Start of Data

(** A floor raised to [floorMin]. *)
Definition at_least_min (floors : PriceFloors) (floor : f64) : f64 :=
  if f64_gtb (pf_floor_min floors) f64_zero then f64_max floor (pf_floor_min floors) else floor.
Definition get_floor_for_imp (imp : Imp) (request : BidRequest) (floors : PriceFloors)
    : option f64 :=
  if pf_skipped floors then None
  else
    match f ← imp_bidfloor imp; if f64_gtb f f64_zero then Some f else None with
    | Some f => Some (at_least_min floors f)
    | None =>
        match data ← pf_data floors; lookup_schema_floor imp request data with
        | Some floor => Some (at_least_min floors floor)
        | None =>
            if f64_gtb (pf_floor_min floors) f64_zero then Some (pf_floor_min floors) else None
        end
    end.

(** ** Enforcement *)

Definition bid_meets_floor (bid_price floor : f64) (is_deal enforce_deals : bool) : bool :=
  if f64_leb bid_price f64_zero then false
  else if is_deal && negb enforce_deals then true
  else f64_geb bid_price floor.

(** [roll]: [rand::random::<i32>()]. *)
Definition should_skip_enforcement (roll skip_rate : Z) : bool :=
  if skip_rate <=? 0 then false
  else if 100 <=? skip_rate then true
  else roll mod 100 <? skip_rate.
Definition is_satisfied_by_enforce_rate (roll request_rate config_rate : Z) : bool :=
  let effective_rate :=
    if (0 <? request_rate) && (0 <? config_rate) then Some (Z.min request_rate config_rate)
    else if 0 <? request_rate then Some request_rate
    else if 0 <? config_rate then Some config_rate
    else None in
  match effective_rate with
  | None => true
  | Some rate =>
      if 100 <=? rate then true else if rate <=? 0 then false else roll mod 100 <? rate
  end.

(** A bid of the enforcement: impression, price, deal. *)
Definition FloorBid : Type := string * f64 * option string.
Definition floor_for_bid (request : BidRequest) (floors : PriceFloors) (imp_id : string) : f64 :=
  default f64_zero (imp ← find_imp (req_imp request) imp_id; get_floor_for_imp imp request floors).
Definition accepts_bid (request : BidRequest) (floors : PriceFloors) (enforce_deals : bool)
    (b : FloorBid) : bool :=
  let '(imp_id, price, deal_id) := b in
  let floor := floor_for_bid request floors imp_id in
  if f64_leb floor f64_zero then true
  else
    let is_deal := match deal_id with Some d => negb (str_is_empty d) | None => false end in
    bid_meets_floor price floor is_deal enforce_deals.
Definition floor_error (request : BidRequest) (floors : PriceFloors) (b : FloorBid) : string :=
  let '(imp_id, price, _) := b in
  "bid rejected: price " +:+ format_f64 4 price +:+ " below floor " +:+
    format_f64 4 (floor_for_bid request floors imp_id) +:+ " for imp " +:+ imp_id.
(** Accepted indices, errors, rejected indices. *)
Definition enforce_step (request : BidRequest) (floors : PriceFloors) (enforce_deals : bool)
    (st : list nat * list string * list nat) (e : nat * FloorBid)
    : list nat * list string * list nat :=
  let '(accepted, errors, rejected) := st in
  if accepts_bid request floors enforce_deals e.2 then (accepted ++ [e.1], errors, rejected)
  else (accepted, errors ++ [floor_error request floors e.2], rejected ++ [e.1]).
Definition enforce_floor_to_bids (request : BidRequest) (floors : PriceFloors)
    (bids : list FloorBid) (enforce_deals : bool) : list nat * list string * list nat :=
  fold_left (enforce_step request floors enforce_deals) (imap pair bids) ([], [], []).

(** Writes the floor into the impressions. *)
Definition apply_floor_to_imp (request : BidRequest) (floors : PriceFloors) (imp : Imp) : Imp :=
  match get_floor_for_imp imp request floors with
  | Some floor =>
      let imp := set_imp_bidfloor (Some floor) imp in
      if negb (str_is_empty (pf_floor_min_cur floors))
      then set_imp_bidfloorcur (Some (pf_floor_min_cur floors)) imp
      else
        match pf_data floors ≫= fd_currency with
        | Some cur => set_imp_bidfloorcur (Some cur) imp
        | None => imp
        end
  | None => imp
  end.
Definition apply_floors_to_request (floors : PriceFloors) (request : BidRequest) : BidRequest :=
  if pf_skipped floors then request
  else set_req_imp (apply_floor_to_imp request floors <$> req_imp request) request.
Definition extract_floors_from_request (from_value : Value → option PriceFloors)
    (req : BidRequest) : option PriceFloors :=
  json_path ["prebid"; "floors"] (req_ext req) ≫= from_value.

(** ** Fetching *)

Record FloorFetchConfig : Type := {
  ffc_url : string; ffc_period_secs : Z; ffc_max_rules : Z; ffc_timeout_ms : Z;
  ffc_max_age_secs : Z; ffc_enabled : bool;
}.
(** [default_period], [default_max_rules], [default_fetch_timeout], [default_max_age] *)
Definition default_fetch_config : FloorFetchConfig := {|
  ffc_url := ""; ffc_period_secs := 300; ffc_max_rules := 1000; ffc_timeout_ms := 5000;
  ffc_max_age_secs := 86400; ffc_enabled := false |}.

(** Rules and the second they were fetched at. *)
Record CachedFloorData : Type := { cfd_rules : PriceFloors; cfd_fetched_at : Z }.
Record FloorFetcher : Type := { ff_config : FloorFetchConfig; ff_cached : option CachedFloorData }.
Definition get_cached (now : Z) (f : FloorFetcher) : option PriceFloors :=
  cached ← ff_cached f;
  if ffc_max_age_secs (ff_config f) <? now - cfd_fetched_at cached then None
  else Some (cfd_rules cached).
Definition set_cached (now : Z) (rules : PriceFloors) (f : FloorFetcher) : FloorFetcher :=
  {| ff_config := ff_config f;
     ff_cached := Some {| cfd_rules := rules; cfd_fetched_at := now |} |}.

Inductive FetchError : Type :=
| FeHttp (e : string)
| FeStatus (code : Z)
| FeTooLarge (size max : Z)
| FeParse (e : string)
| FeEmptyData
| FeValidation (e : string).

(** The trait [FloorDataFetcher], on a state [S]. *)
Class FloorDataFetcher (F S : Type) : Type :=
  fetch_floor_data : F → string → M S FetchError FloorData.

Section Trim.
Context (iter_map : ∀ A : Type, gmap string A → list (string * A)).
(** At most [max_rules] entries, the first the map yields. *)
Definition trim_values (max_rules : Z) (values : gmap string f64) : gmap string f64 :=
  if max_rules <? Z.of_nat (size values)
  then list_to_map (take (Z.to_nat max_rules) (iter_map _ values)) else values.
Definition trim_group (max_rules : Z) (group : FloorModelGroup) : FloorModelGroup := {|
  fmg_schema := fmg_schema group; fmg_values := trim_values max_rules <$> fmg_values group;
  fmg_model_weight := fmg_model_weight group; fmg_skip_rate := fmg_skip_rate group |}.
Definition trim_groups (max_rules : Z) (data : FloorData) : FloorData := {|
  fd_currency := fd_currency data; fd_schema := fd_schema data; fd_values := fd_values data;
  fd_modelgroups := (λ groups : list _, trim_group max_rules <$> groups) <$> fd_modelgroups data |}.
(** Zero stands for no limit here ... *)
Definition trim_floor_rules (max_rules : Z) (data : FloorData) : FloorData :=
  if max_rules =? 0 then data else trim_groups max_rules data.
(** ... and not in [FloorFetcher::parse_response]. *)
Definition parse_floor_response (from_slice : list Z → option PriceFloors) (body : list Z)
    (max_rules : Z) : option PriceFloors :=
  floors ← from_slice body;
  Some {| pf_floor_min := pf_floor_min floors; pf_floor_min_cur := pf_floor_min_cur floors;
          pf_data := trim_groups max_rules <$> pf_data floors;
          pf_enforcement := pf_enforcement floors; pf_skipped := pf_skipped floors |}.

Record HttpFloorFetcher : Type := { hff_max_body_bytes : Z; hff_max_rules : Z }.
Definition http_from_config (config : FloorFetchConfig) : HttpFloorFetcher :=
  {| hff_max_body_bytes := 0; hff_max_rules := ffc_max_rules config |}.
(** The network: an error, or a status and the body (or its error). *)
Context {S : Type} (http_get : string → S → (string + Z * (string + list Z)) * S).
Context (data_from_slice : list Z → string + FloorData).
Definition read_floor_body (f : HttpFloorFetcher) (status : Z) (body : string + list Z)
    : outcome FetchError FloorData :=
  if negb ((200 <=? status) && (status <? 300)) then Err (FeStatus status)
  else
    match body with
    | inl e => Err (FeHttp e)
    | inr bytes =>
        if (0 <? hff_max_body_bytes f) && (hff_max_body_bytes f <? zlen bytes)
        then Err (FeTooLarge (zlen bytes) (hff_max_body_bytes f))
        else
          match data_from_slice bytes with
          | inl e => Err (FeParse e)
          | inr data => Ok (trim_floor_rules (hff_max_rules f) data)
          end
    end.
Definition http_fetch_floor_data (f : HttpFloorFetcher) (url : string) : M S FetchError FloorData := λ s,
  match http_get url s with
  | (inl e, s) => (Err (FeHttp e), s)
  | (inr (status, body), s) => (read_floor_body f status body, s)
  end.
Definition http_floor_fetcher : FloorDataFetcher HttpFloorFetcher S := http_fetch_floor_data.
End Trim.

End of Data

## About this exercise
Those lines above that contain the string "CachedFloorData" should be returned.

## Finished task
Record CachedFloorData : Type := { cfd_rules : PriceFloors; cfd_fetched_at : Z }.
Record FloorFetcher : Type := { ff_config : FloorFetchConfig; ff_cached : option CachedFloorData }.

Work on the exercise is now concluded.